J'ai caressé ton front, tes cheveux blancs, ton visage chaviré de fatigue, de déception.
Les choses ne s'étaient pas passées comme tu l'aurais souhaité.
Tes yeux étaient fermés. Tu étais si pâle que tout à coup, sans effort, je t'ai vue en gisante. J'ai pu t'imaginer dans la mort. On aurait dit qu'elle était déjà en toi, que déjà elle travaillait pour toi, en alliée, en amie, alors que nous... Alors que moi qui disait t'aimer en caressant ton front, tes cheveux... Moi, ta fille, si sûre, jusque-là, de mon amour... J'ai trouvé la mort plus aimante que moi.

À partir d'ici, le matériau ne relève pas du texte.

(** The line through [(x0, y0)] and [(x1, y1)], as the specification
    writes it. *)
Definition linear_interpolation (x0 : Z) (y0 : Q) (x1 : Z) (y1 : Q) (x : Z)
  : Q :=
  y0 + (y1 - y0) * inject_Z (x - x0) / inject_Z (x1 - x0).

(* ------------------------------------------------------------------ *)
(** ** Checks evaluated in the proofs *)

(** Every cell of a country of [tr], in every year from 2024 to 2050, holds
    the value [country_price] gives for the country's anchors. *)
Definition cells_agree (tr : list (string * anchors)) : bool :=
  match simulate_rows tr with
  | Ok df =>
      forallb (fun year =>
        forallb (fun '(country, a) =>
          match cell df year country with
          | Ok v => Qeq_bool v (country_price year a)
          | Raise _ => false
          end) tr) (range2 2024 2051)
  | Raise _ => false
  end.

(** In every year from 2024 to 2050 some price is active, the least active
    price is positive, and the [spread] cell is the greatest active price
    over the least, at least 1. *)
Definition spreads_agree (tr : list (string * anchors)) : bool :=
  match simulate_rows tr with
  | Ok df =>
      forallb (fun year =>
        let active := active_prices (price_row tr year) in
        match active, maxQ active, minQ active, cell df year "spread" with
        | _ :: _, Ok hi, Ok lo, Ok s =>
            Qlt_bool 0 lo && Qeq_bool s (hi / lo) && Qle_bool 1 s
        | _, _, _, _ => false
        end) (range2 2024 2051)
  | Raise _ => false
  end.

(* ------------------------------------------------------------------ *)
(** ** Regional liability comparison (liability calculator tab) *)

(** A row of [comparison_data] (the flag prefix of ['Country'] is
    presentation only). *)
Record comparison_row : Type := {
  Country : string;
  Liability_B : Q;
  Govt_Exposure_B : Q
}.

(** [data['carbon_price_2024'] if data['carbon_price_2024'] > 0 else 15]:
    the price used for a country by the comparison tables, with the floor
    15 for a country without a carbon price. *)
Definition comparison_price (data : country_record) : Q :=
  if (0 <? carbon_price_2024 data)%Z then inject_Z (carbon_price_2024 data)
  else 15.

(** The loop that fills [comparison_data] in the liability calculator tab
    of [main], over the table [table] it iterates ([COUNTRY_DATA]). *)
Definition regional_comparison_on (table : list (string * country_record))
           (analysis_years : Z) (discount_rate : Q)
  : result (list comparison_row) :=
  for_each table []
    (fun comparison_data '(country, data) =>
       let price := comparison_price data in
       liability <- calculate_carbon_liability country price analysis_years
                                               discount_rate ;;
       Ok (comparison_data ++
           [ {| Country := country;
                Liability_B := liability;
                Govt_Exposure_B := liability * govt_ownership data |} ])%list).

Definition regional_comparison (analysis_years : Z) (discount_rate : Q)
  : result (list comparison_row) :=
  regional_comparison_on COUNTRY_DATA analysis_years discount_rate.

(* ------------------------------------------------------------------ *)
(** ** Price trajectories of the policy divergence tab *)

(** The price of one year in the loop that fills [trajectories] in the
    policy divergence tab of [main]: linear up to 2030, then 3% growth a
    year. *)
Definition tab3_price (data : country_record) (year : Z) : Q :=
  let base := comparison_price data in
  let target_2030 := inject_Z (carbon_price_2030 data) in
  if (year <=? 2030)%Z then
    let progress := inject_Z (year - 2024) / 6 in
    base + (target_2030 - base) * progress
  else
    target_2030 * (103 # 100) ^ (year - 2030).

(** [trajectories[country]]: the prices of the years 2024 to 2050. *)
Definition tab3_prices (data : country_record) : list Q :=
  map (tab3_price data) (range2 2024 2051).

Definition tab3_trajectories : list (string * list Q) :=
  map (fun '(country, data) => (country, tab3_prices data)) COUNTRY_DATA.

(** The geometric ratio of the helper's cash flows: escalation over
    discounting. *)
Definition growth_ratio (d : Q) : Q := (103 # 100) / (1 + d).

(** The row appended to [yearly_data] for one year. *)
Definition tab2_row (data : country_record)
           (base_carbon_price price_escalation coverage discount_rate : Q)
           (year : Z) : yearly_row :=
  let annual_emissions_mt :=
    inject_Z (capacity_kbpd data) * 1000 * (14 # 100) * 365 / 1000000 in
  let price := base_carbon_price * (1 + price_escalation / 100) ^ year in
  let annual_cost :=
    annual_emissions_mt * (coverage / 100) * price * 1000000 in
  let discounted_cost := annual_cost / (1 + discount_rate) ^ year in
  {| Year := 2025 + year;
     Carbon_Price := price;
     Annual_Cost_M := annual_cost / 1000000;
     Discounted_Cost_M := discounted_cost / 1000000 |}.

(* ------------------------------------------------------------------ *)
(** ** Integration ROI over a table, and the investment shares *)

(** [calculate_integration_roi()], with the module-level table it sums
    made a parameter. *)
Definition calculate_integration_roi_on (table : list investment)
  : result roi_metrics :=
  let total_investment := sumZ (map amount_m table) in
  let annual_operational_savings := 18%Z in
  let annual_market_efficiency := 50%Z in
  let climate_benefits_npv := 200%Z in
  let years := 10%Z in
  let total_benefits :=
    ((annual_operational_savings + annual_market_efficiency) * years
     + climate_benefits_npv)%Z in
  ratio <- div (inject_Z total_benefits) (inject_Z total_investment) ;;
  payback <- div (inject_Z total_investment)
                 (inject_Z (annual_operational_savings
                            + annual_market_efficiency)) ;;
  Ok {| total_investment := total_investment;
        total_benefits := total_benefits;
        benefit_cost_ratio := ratio;
        annual_savings :=
          (annual_operational_savings + annual_market_efficiency)%Z;
        payback_years := payback |}.

(** The numbers behind the ['Share'] column of the investment table of
    [main]: [x / roi['total_investment'] * 100] for every amount [x]
    (before the [.0f] formatting). *)
Definition investment_shares_on (table : list investment)
  : result (list Q) :=
  roi <- calculate_integration_roi_on table ;;
  for_each (map amount_m table) []
    (fun shares x =>
       q <- div (inject_Z x) (inject_Z (total_investment roi)) ;;
       Ok (shares ++ [q * 100])%list).

(** The [spread] cells of 2024, of 2030 and of 2045 to 2050 are 59/20, 5
    and 19/14. *)
Definition anchor_spreads_agree (tr : list (string * anchors)) : bool :=
  match simulate_rows tr with
  | Ok df =>
      forallb (fun '(year, expected) =>
                 match cell df year "spread" with
                 | Ok s => Qeq_bool s expected
                 | Raise _ => false
                 end)
              [ (2024%Z, 59 # 20); (2030%Z, 5); (2045%Z, 19 # 14);
                (2046%Z, 19 # 14); (2047%Z, 19 # 14); (2048%Z, 19 # 14);
                (2049%Z, 19 # 14); (2050%Z, 19 # 14) ]
  | Raise _ => false
  end.

(** From one year to the next the [spread] cell rises in 2024, falls from
    2025 to 2044 and stays from 2045 on. *)
Definition spread_steps_agree (tr : list (string * anchors)) : bool :=
  match simulate_rows tr with
  | Ok df =>
      forallb (fun year =>
                 match cell df year "spread",
                       cell df (year + 1) "spread" with
                 | Ok s, Ok s' =>
                     if (year =? 2024)%Z then Qlt_bool s s'
                     else if (year <? 2045)%Z then Qlt_bool s' s
                     else Qeq_bool s' s
                 | _, _ => false
                 end)
              (range2 2024 2050)
  | Raise _ => false
  end.

(* ------------------------------------------------------------------ *)
(** ** Refinery analysis tab: filter, risk level and fleet summary *)

Module Refinery.

(** One entry of [REFINERY_DATA]. *)
Record t : Type := {
  country : string;
  name : string;
  capacity_kbpd : Z;
  owner : string;
  govt_owned : bool;
  age_years : Z;
  complexity : string
}.

End Refinery.

Definition REFINERY_DATA : list Refinery.t :=
  [
    {| Refinery.country := "Singapore"; Refinery.name := "ExxonMobil Jurong";
       Refinery.capacity_kbpd := 592; Refinery.owner := "ExxonMobil";
       Refinery.govt_owned := false; Refinery.age_years := 55;
       Refinery.complexity := "High" |};
    {| Refinery.country := "Singapore"; Refinery.name := "Shell Pulau Bukom";
       Refinery.capacity_kbpd := 500; Refinery.owner := "Shell";
       Refinery.govt_owned := false; Refinery.age_years := 62;
       Refinery.complexity := "High" |};
    {| Refinery.country := "Singapore"; Refinery.name := "SRC Jurong Island";
       Refinery.capacity_kbpd := 420; Refinery.owner := "SPC/PetroChina";
       Refinery.govt_owned := true; Refinery.age_years := 18;
       Refinery.complexity := "High" |};
    {| Refinery.country := "Thailand"; Refinery.name := "Thai Oil Sriracha";
       Refinery.capacity_kbpd := 275; Refinery.owner := "PTT Group";
       Refinery.govt_owned := true; Refinery.age_years := 58;
       Refinery.complexity := "High" |};
    {| Refinery.country := "Thailand"; Refinery.name := "IRPC Rayong";
       Refinery.capacity_kbpd := 215; Refinery.owner := "PTT Group";
       Refinery.govt_owned := true; Refinery.age_years := 42;
       Refinery.complexity := "Medium" |};
    {| Refinery.country := "Thailand"; Refinery.name := "Star Petroleum Map Ta Phut";
       Refinery.capacity_kbpd := 165; Refinery.owner := "Chevron/PTT";
       Refinery.govt_owned := true; Refinery.age_years := 28;
       Refinery.complexity := "High" |};
    {| Refinery.country := "Thailand"; Refinery.name := "ESSO Sriracha";
       Refinery.capacity_kbpd := 174; Refinery.owner := "ExxonMobil";
       Refinery.govt_owned := false; Refinery.age_years := 55;
       Refinery.complexity := "Medium" |};
    {| Refinery.country := "Thailand"; Refinery.name := "Bangchak Bangkok";
       Refinery.capacity_kbpd := 120; Refinery.owner := "Bangchak";
       Refinery.govt_owned := false; Refinery.age_years := 40;
       Refinery.complexity := "Medium" |};
    {| Refinery.country := "Thailand"; Refinery.name := "PTT GC Rayong";
       Refinery.capacity_kbpd := 291; Refinery.owner := "PTT Group";
       Refinery.govt_owned := true; Refinery.age_years := 12;
       Refinery.complexity := "High" |};
    {| Refinery.country := "Indonesia"; Refinery.name := "Pertamina Cilacap";
       Refinery.capacity_kbpd := 348; Refinery.owner := "Pertamina";
       Refinery.govt_owned := true; Refinery.age_years := 48;
       Refinery.complexity := "High" |};
    {| Refinery.country := "Indonesia"; Refinery.name := "Pertamina Balikpapan";
       Refinery.capacity_kbpd := 260; Refinery.owner := "Pertamina";
       Refinery.govt_owned := true; Refinery.age_years := 102;
       Refinery.complexity := "Medium" |};
    {| Refinery.country := "Indonesia"; Refinery.name := "Pertamina Dumai";
       Refinery.capacity_kbpd := 170; Refinery.owner := "Pertamina";
       Refinery.govt_owned := true; Refinery.age_years := 52;
       Refinery.complexity := "Medium" |};
    {| Refinery.country := "Indonesia"; Refinery.name := "Pertamina Balongan";
       Refinery.capacity_kbpd := 125; Refinery.owner := "Pertamina";
       Refinery.govt_owned := true; Refinery.age_years := 30;
       Refinery.complexity := "High" |};
    {| Refinery.country := "Indonesia"; Refinery.name := "Pertamina Plaju";
       Refinery.capacity_kbpd := 118; Refinery.owner := "Pertamina";
       Refinery.govt_owned := true; Refinery.age_years := 89;
       Refinery.complexity := "Low" |};
    {| Refinery.country := "Indonesia"; Refinery.name := "Pertamina Kasim";
       Refinery.capacity_kbpd := 10; Refinery.owner := "Pertamina";
       Refinery.govt_owned := true; Refinery.age_years := 25;
       Refinery.complexity := "Low" |};
    {| Refinery.country := "Indonesia"; Refinery.name := "Trans Pacific Tuban";
       Refinery.capacity_kbpd := 100; Refinery.owner := "TPPI";
       Refinery.govt_owned := true; Refinery.age_years := 18;
       Refinery.complexity := "Medium" |};
    {| Refinery.country := "Indonesia"; Refinery.name := "Pertamina Sungai Pakning";
       Refinery.capacity_kbpd := 50; Refinery.owner := "Pertamina";
       Refinery.govt_owned := true; Refinery.age_years := 55;
       Refinery.complexity := "Low" |};
    {| Refinery.country := "Malaysia"; Refinery.name := "Petronas RAPID Pengerang";
       Refinery.capacity_kbpd := 300; Refinery.owner := "Petronas";
       Refinery.govt_owned := true; Refinery.age_years := 5;
       Refinery.complexity := "High" |};
    {| Refinery.country := "Malaysia"; Refinery.name := "Petronas Melaka I";
       Refinery.capacity_kbpd := 100; Refinery.owner := "Petronas";
       Refinery.govt_owned := true; Refinery.age_years := 30;
       Refinery.complexity := "Medium" |};
    {| Refinery.country := "Malaysia"; Refinery.name := "Petronas Melaka II";
       Refinery.capacity_kbpd := 100; Refinery.owner := "Petronas";
       Refinery.govt_owned := true; Refinery.age_years := 25;
       Refinery.complexity := "Medium" |};
    {| Refinery.country := "Malaysia"; Refinery.name := "Petronas Kertih";
       Refinery.capacity_kbpd := 47; Refinery.owner := "Petronas";
       Refinery.govt_owned := true; Refinery.age_years := 40;
       Refinery.complexity := "Low" |};
    {| Refinery.country := "Malaysia"; Refinery.name := "Hengyuan Port Dickson";
       Refinery.capacity_kbpd := 156; Refinery.owner := "Hengyuan";
       Refinery.govt_owned := false; Refinery.age_years := 60;
       Refinery.complexity := "Medium" |};
    {| Refinery.country := "Vietnam"; Refinery.name := "Nghi Son";
       Refinery.capacity_kbpd := 200; Refinery.owner := "NSRP JV";
       Refinery.govt_owned := true; Refinery.age_years := 6;
       Refinery.complexity := "High" |};
    {| Refinery.country := "Vietnam"; Refinery.name := "Dung Quat";
       Refinery.capacity_kbpd := 130; Refinery.owner := "Binh Son";
       Refinery.govt_owned := true; Refinery.age_years := 15;
       Refinery.complexity := "Medium" |};
    {| Refinery.country := "Vietnam"; Refinery.name := "Long Son (planned)";
       Refinery.capacity_kbpd := 200; Refinery.owner := "SCG/PVN";
       Refinery.govt_owned := true; Refinery.age_years := 0;
       Refinery.complexity := "High" |} ].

Oui, c'est cela : plus aimante.
Ce doit être à cet instant que tout a basculé, que tout s'est décidé avant même que tu ne me parles, dans cet instant stupéfiant, encore inexplicable, je me suis sentie comme prise en défaut, en défaut d'amour. Jusqu'à être jalouse, oui, jalouse de la mort, ton amie la mort.
Je t'avais donc déçue, et penaude j'étais, assise sur ton lit. L'as-tu sentie ? Tes yeux se sont ouverts. Les deux larmes chétives qui ont mouillé ta peau transparente semblaient les dernières gouttes d'une source qui s'épuise et qui le sait. Au bout de vos forces, au bout des larmes vous étiez, la source et toi.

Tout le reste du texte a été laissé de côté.